(What to work on):
An exact transcription of the lines below, from the first through the one containing "Definition xqc_huffman_enc_len (src", is the only output wanted.

(Material provided):
....................

(* ===== verification/Huffman.v ===== *)
(** Huffman coding of strings (src/src/common/utils/huffman/xqc_huffman.c). *)

From stdpp Require Import base numbers list.
From S2P Require Import Prelude HuffmanTable.
Import HuffmanTable.

Module Huffman.

Definition XQC_QPACK_HUFFMAN_DEC_ERROR : Z := 914.
Definition XQC_QPACK_HUFFMAN_DEC_STATE_ERROR : Z := 915.

Definition enc_code (sym : Z) : xqc_huffman_enc_code_t :=
  nth (Z.to_nat sym) xqc_huffman_enc_code_table (mk_ec 0 0).

(** ** Encoding *)

Definition xqc_huffman_enc_len (src : list Z) : Z :=
  (foldl (fun cnt b => cnt + ec_bits (enc_code b)) 0 src + 7) / 8.

(** The bits that did not fit into the first byte. *)
Definition encode_rest (buf : list Z) (dest code nbits : Z) : list Z * Z * Z :=
  let code := if nbits .& 0x7 =? 0 then code else u32 (code << (8 - (nbits .& 0x7))) in
  if nbits <? 8 then (wr buf dest [u8 code], dest, 8 - nbits)
  else
    let '(buf, dest, nbits) :=
      if 24 <? nbits then (wr buf dest [u8 (code >> 24)], dest + 1, nbits - 8) else (buf, dest, nbits) in
    let '(buf, dest, nbits) :=
      if 16 <? nbits then (wr buf dest [u8 (code >> 16)], dest + 1, nbits - 8) else (buf, dest, nbits) in
    let '(buf, dest, nbits) :=
      if 8 <? nbits then (wr buf dest [u8 (code >> 8)], dest + 1, nbits - 8) else (buf, dest, nbits) in
    if nbits =? 8 then (wr buf dest [u8 code], dest + 1, 8)
    else (wr buf dest [u8 code], dest, 8 - nbits).

(** The buffer, the position and the free bits of its byte. *)
Definition xqc_huffman_encode_sym (buf : list Z) (dest rembits : Z) (ec : xqc_huffman_enc_code_t) : list Z * Z * Z :=
  let nbits := ec_bits ec in
  let code := ec_lsb ec in
  if nbits <? rembits then
    (wr buf dest [rd buf dest .| u8 (u32 (code << (rembits - nbits)))], dest, rembits - nbits)
  else if rembits =? nbits then (wr buf dest [rd buf dest .| u8 code], dest + 1, 8)
  else encode_rest (wr buf dest [rd buf dest .| u8 (code >> (nbits - rembits))]) (dest + 1) code (nbits - rembits).

Fixpoint enc_loop (buf : list Z) (dest rembits : Z) (src : list Z) : list Z * Z * Z :=
  match src with
  | [] => (buf, dest, rembits)
  | b :: rest =>
      let buf := if rembits =? 8 then wr buf dest [0] else buf in
      let '(buf, dest, rembits) := xqc_huffman_encode_sym buf dest rembits (enc_code b) in
      enc_loop buf dest rembits rest
  end.

(** The string is written from [dest] on; the result is the end of what was written. *)
Definition xqc_huffman_enc (buf : list Z) (dest : Z) (src : list Z) : list Z * Z :=
  let '(buf, dest, rembits) := enc_loop buf dest 8 src in
  if rembits <? 8 then
    let sym := enc_code 256 in
    (wr buf dest [rd buf dest .| u8 (ec_lsb sym >> (ec_bits sym - rembits))], dest + 1)
  else (buf, dest).

(** ** Decoding *)

Record xqc_huffman_dec_ctx := mk_hctx {
  hc_state : Z;
  hc_end : bool;
  hc_high_bits : bool;
  hc_pre_state : Z;
  hc_bit : Z;
}.

Definition xqc_huffman_dec_ctx_init : xqc_huffman_dec_ctx := mk_hctx 0 true true 0 0.

Definition dec_code (state bits : Z) : xqc_huffman_dec_code_t :=
  nth (Z.to_nat bits) (nth (Z.to_nat state) xqc_huffman_dec_code_table []) (mk_dc 0 XQC_HUFFMAN_FAIL 0).

(** Four bits: the symbol, when there is one. *)
Definition xqc_huffman_dec_bits (ctx : xqc_huffman_dec_ctx) (bits : Z) : res (list Z * xqc_huffman_dec_ctx) :=
  let code := dec_code (hc_state ctx) bits in
  if negb (dc_flags code .& XQC_HUFFMAN_FAIL =? 0) then Err XQC_QPACK_HUFFMAN_DEC_ERROR
  else
    Ok (if negb (dc_flags code .& XQC_HUFFMAN_SYM =? 0) then [dc_sym code] else [],
        mk_hctx (dc_state code) (negb (dc_flags code .& XQC_HUFFMAN_END =? 0)) (hc_high_bits ctx) (hc_state ctx) bits).

Definition set_high (ctx : xqc_huffman_dec_ctx) (h : bool) : xqc_huffman_dec_ctx :=
  mk_hctx (hc_state ctx) (hc_end ctx) h (hc_pre_state ctx) (hc_bit ctx).

(** [read] bytes are consumed, [out] is written to a destination of [dstlen] bytes. *)
Fixpoint dec_loop (ctx : xqc_huffman_dec_ctx) (dstlen : Z) (src : list Z) (fin : bool) (read : Z) (out : list Z)
    : res (Z * list Z) * xqc_huffman_dec_ctx :=
  let low ctx b out f :=
    match xqc_huffman_dec_bits ctx (b .& 0x0f) with
    | Err e => (Err e, ctx)
    | Ok (sym, ctx) =>
        let out := out ++ sym in
        let ctx := set_high ctx true in
        if zlen out =? dstlen then (Ok (read + 1, out), ctx) else f ctx out
    end in
  match src with
  | [] => if fin && negb (hc_end ctx) then (Err XQC_QPACK_HUFFMAN_DEC_STATE_ERROR, ctx) else (Ok (read, out), ctx)
  | b :: rest =>
      let next ctx out := dec_loop ctx dstlen rest fin (read + 1) out in
      if hc_high_bits ctx then
        match xqc_huffman_dec_bits ctx (b >> 4) with
        | Err e => (Err e, ctx)
        | Ok (sym, ctx) =>
            let out := out ++ sym in
            let ctx := set_high ctx false in
            if zlen out =? dstlen then (Ok (read, out), ctx) else low ctx b out next
        end
      else low ctx b out next
  end.

Definition xqc_huffman_dec (ctx : xqc_huffman_dec_ctx) (dstlen : Z) (src : list Z) (fin : bool)
    : res (Z * list Z) * xqc_huffman_dec_ctx :=
  dec_loop ctx dstlen src fin 0 [].

End Huffman.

....................

(Your response):
(* ===== verification/Huffman.v ===== *)
(** Huffman coding of strings (src/src/common/utils/huffman/xqc_huffman.c). *)

From stdpp Require Import base numbers list.
From S2P Require Import Prelude HuffmanTable.
Import HuffmanTable.

Module Huffman.

Definition XQC_QPACK_HUFFMAN_DEC_ERROR : Z := 914.
Definition XQC_QPACK_HUFFMAN_DEC_STATE_ERROR : Z := 915.

Definition enc_code (sym : Z) : xqc_huffman_enc_code_t :=
  nth (Z.to_nat sym) xqc_huffman_enc_code_table (mk_ec 0 0).

(** ** Encoding *)

Definition xqc_huffman_enc_len (src : list Z) : Z :=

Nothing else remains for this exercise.